Analysis: Section 30(3) operates as a limit on the proprietor's rights where goods bearing a registered mark are lawfully acquired and have been put on the market by the proprietor or with his consent; it does not create a new specie of infringement but provides an escape where Section 29 otherwise applies. Section 30(4) carves out exceptions where legitimate reasons exist to oppose further dealings, in particular where the condition of the goods has been changed or impaired; the term "changed" must be read noscitur a sociis with "impaired" and thus implies a negative alteration diminishing quality, value or goodwill. On the facts at the interlocutory stage: (a) acquisition and import of end-of-life HDDs were not shown to be unlawful; (b) no material establishes that the respondents' refurbishing materially impaired the goods in a manner legitimately prejudicial to the proprietors; and (c) even if Section 30(4) were invoked, Section 29's requirements must still be satisfied for infringement to follow.

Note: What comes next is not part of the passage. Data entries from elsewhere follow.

(** The body's email is bound to a key that no row has: one [UPDATE], then
    the commit. *)
Lemma update_user_rebound email req db v new :
  V email req = None → email ∈ emails db →
  getitem (json req) "email" = inr v → Users.bind_email B v = inr new →
  new ≠ email → new ∉ emails db →
  Users.update_user V B email req (new_session db)
    = (Ok {| status := 200;
             body := JObj {[ "message" := JStr "User updated successfully" ]} |},
       settled (with_users db (rename email new (users db)))
         [SelectUser email; UpdateUser email new; Commit]).
Proof.
  intros H Hin Hv Hb Hne Hfresh. unfold Users.update_user. rewrite H. run.
  rewrite find_user_Some by done. run. rewrite Hv. run.
  unfold stage. cbn. rewrite Hb. run.
  rewrite bool_decide_eq_false_2 by done. run.
  by rewrite bool_decide_eq_false_2.
Qed.

Lemma update_user_renamed email req db new :
  V email req = None → email ∈ emails db →
  getitem (json req) "email" = inr (JStr new) →
  new ≠ email → new ∉ emails db →
  Users.update_user V B email req (new_session db)
    = (Ok {| status := 200;
             body := JObj {[ "message" := JStr "User updated successfully" ]} |},
       settled (with_users db (rename email new (users db)))
         [SelectUser email; UpdateUser email new; Commit]).
Proof. intros H Hin Hv. by apply update_user_rebound with (v := JStr new). Qed.

(** The body's email is the key of another row: the [UPDATE] is refused and
    the exception leaves the handler. *)
Lemma update_user_duplicate email req db new :
  V email req = None → email ∈ emails db →
  getitem (json req) "email" = inr (JStr new) →
  new ≠ email → new ∈ emails db →
  Users.update_user V B email req (new_session db)
    = (Raise IntegrityError,
       settled db [SelectUser email; UpdateUser email new; Rollback]).
Proof.
  intros H Hin Hv Hne Hdup. unfold Users.update_user. rewrite H. run.
  rewrite find_user_Some by done. run. rewrite Hv. run.
  rewrite bool_decide_eq_false_2 by done. run.
  by rewrite bool_decide_eq_true_2.
Qed.

End UpdatePaths.

(** C7, as amended.  When an [update_user] request passes the ownership
    check, its row exists, and its body is an object whose ["email"] is a
    string that is either the row's own email or an email no row has, the
    handler overwrites the row's [email] with the body's email (the primary
    key changes, whether or not rows of other tables point to the row),
    commits once and answers 200 with the message
    ["User updated successfully"]. *)
Theorem update_user_overwrites_email (V : string → Request → option Response)
    (B : JSON → Exn + string) (email : string) (req : Request) (db : Database)
    (m : gmap string JSON) (new : string) :
  V email req = None → email ∈ emails db →
  json req = JObj m → m !! "email" = Some (JStr new) →
  new = email ∨ new ∉ emails db →
  let db' := with_users db (rename email new (users db)) in
  Users.update_user V B email req (new_session db)
    = (Ok {| status := 200;
             body := JObj {[ "message" := JStr "User updated successfully" ]} |},
       settled db'
         (SelectUser email
            :: ((if bool_decide (new = email) then [] else [UpdateUser email new])
                  ++ [Commit])))
  ∧ new ∈ emails db'
  ∧ (new ≠ email → email ∉ emails db')
  ∧ length (users db') = length (users db).
Proof.
  intros H Hin Hj Hm Hcase db'.
  assert (Hv : getitem (json req) "email" = inr (JStr new)).
  { rewrite Hj. by apply getitem_obj. }
  split; [|split; [|split]].
  - case_bool_decide as Hsame.
    + subst new. unfold db'. rewrite rename_same, with_users_id.
      by apply update_user_same.
    + destruct Hcase as [?|Hfresh]; [done|].
      by apply update_user_renamed.
  - unfold db'. rewrite emails_with_users. by apply rename_new.
  - intros Hne. unfold db'. rewrite emails_with_users. by apply rename_old.
  - apply rename_length.
Qed.

Lemma update_user_overwrites_email_witness :
  let req := {| user_email := "ann@example.com";
                json := JObj {[ "email" := JStr "ann@example.org" ]} |} in
  let db := with_users empty_db
              [{| email := "bob@example.com" |}; {| email := "ann@example.com" |}] in
  let db' := with_users empty_db
               [{| email := "bob@example.com" |}; {| email := "ann@example.org" |}] in
  Users.update_user AppUtils.validate_user_access (λ _, inl TypeError)
      "ann@example.com" req (new_session db)
    = (Ok {| status := 200;
             body := JObj {[ "message" := JStr "User updated successfully" ]} |},
       settled db'
         [SelectUser "ann@example.com";
          UpdateUser "ann@example.com" "ann@example.org"; Commit]).
Proof.
  refine (proj1 (update_user_overwrites_email AppUtils.validate_user_access
           (λ _, inl TypeError) "ann@example.com"
           {| user_email := "ann@example.com";
              json := JObj {[ "email" := JStr "ann@example.org" ]} |}
           (with_users empty_db
              [{| email := "bob@example.com" |}; {| email := "ann@example.com" |}])
           {[ "email" := JStr "ann@example.org" ]} "ann@example.org" _ _ _ _ _)).
  - reflexivity.
  - compute_done.
  - reflexivity.
  - vm_compute. reflexivity.
  - right. compute_done.
Defined.

(** C7, counterexample to the claim as first stated.  The request passes
    the ownership check and its row exists, but the body has no ["email"]:
    [data['email']] raises [KeyError] and no 200 is returned. *)
Lemma update_user_without_email_raises :
  let db := with_users empty_db [{| email := "ann@example.com" |}] in
  AppUtils.validate_user_access "ann@example.com"
      {| user_email := "ann@example.com"; json := JObj ∅ |} = None
  ∧ "ann@example.com" ∈ emails db
  ∧ Users.update_user AppUtils.validate_user_access (λ _, inl TypeError)
      "ann@example.com" {| user_email := "ann@example.com"; json := JObj ∅ |}
      (new_session db)
    = (Raise (KeyError "email"), settled db [SelectUser "ann@example.com"]).
Proof. split; [done|]. split; [compute_done|]. vm_compute. reflexivity. Qed.

(** Another request of that kind that ends in an exception: the body's
    email is the key of another row. *)
Example update_user_to_taken_email :
  let db := with_users empty_db
              [{| email := "bob@example.com" |}; {| email := "ann@example.com" |}] in
  Users.update_user AppUtils.validate_user_access (λ _, inl TypeError)
      "ann@example.com"
      {| user_email := "ann@example.com";
         json := JObj {[ "email" := JStr "bob@example.com" ]} |}
      (new_session db)
    = (Raise IntegrityError,
       settled db [SelectUser "ann@example.com";
                   UpdateUser "ann@example.com" "bob@example.com"; Rollback]).
Proof. vm_compute. reflexivity. Qed.

(* ===================================================================== *)
(** ** Rejections change nothing *)
(* ===================================================================== *)

Lemma bind_Ok_inv {A C} (c : M A) (k : A → M C) (s s' : Session) (r : C) :
  (c ≫= k) s = (Ok r, s') → ∃ a s1, c s = (Ok a, s1) ∧ k a s1 = (Ok r, s').
Proof.
  unfold mbind, M_bind. destruct (c s) as [[a|e] s1]; [eauto|done].
Qed.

Conclusion: Sections 30(3) and 30(4), properly interpreted, do not afford the appellants a prima facie basis to restrain the respondents; Section 30(3) protections apply on the present record and Section 30(4) is not attracted.
Final Conclusion: The appellants have failed to establish a prima facie case of trademark infringement, passing off or actionable reverse passing off, and Sections 30(3) and 30(4) do not yield a contrary result; the interlocutory appeals are dismissed and the operative directions of the learned Single Judge are maintained so that the appellants are not placed in a worse position for having appealed.
Ratio Decidendi: For purposes of infringement under the Trade Marks Act, 1999, use in the course of trade of the proprietor's registered mark or a deceptively similar mark is indispensable; Section 30(3) limits the proprietor's rights by applying the principle of international exhaustion where goods bearing a mark are lawfully acquired and put on the market by the proprietor or with his consent, while Section 30(4) excepts cases where legitimate reasons (in particular material change or impairment that prejudices quality, value or goodwill) justify opposition to further dealings.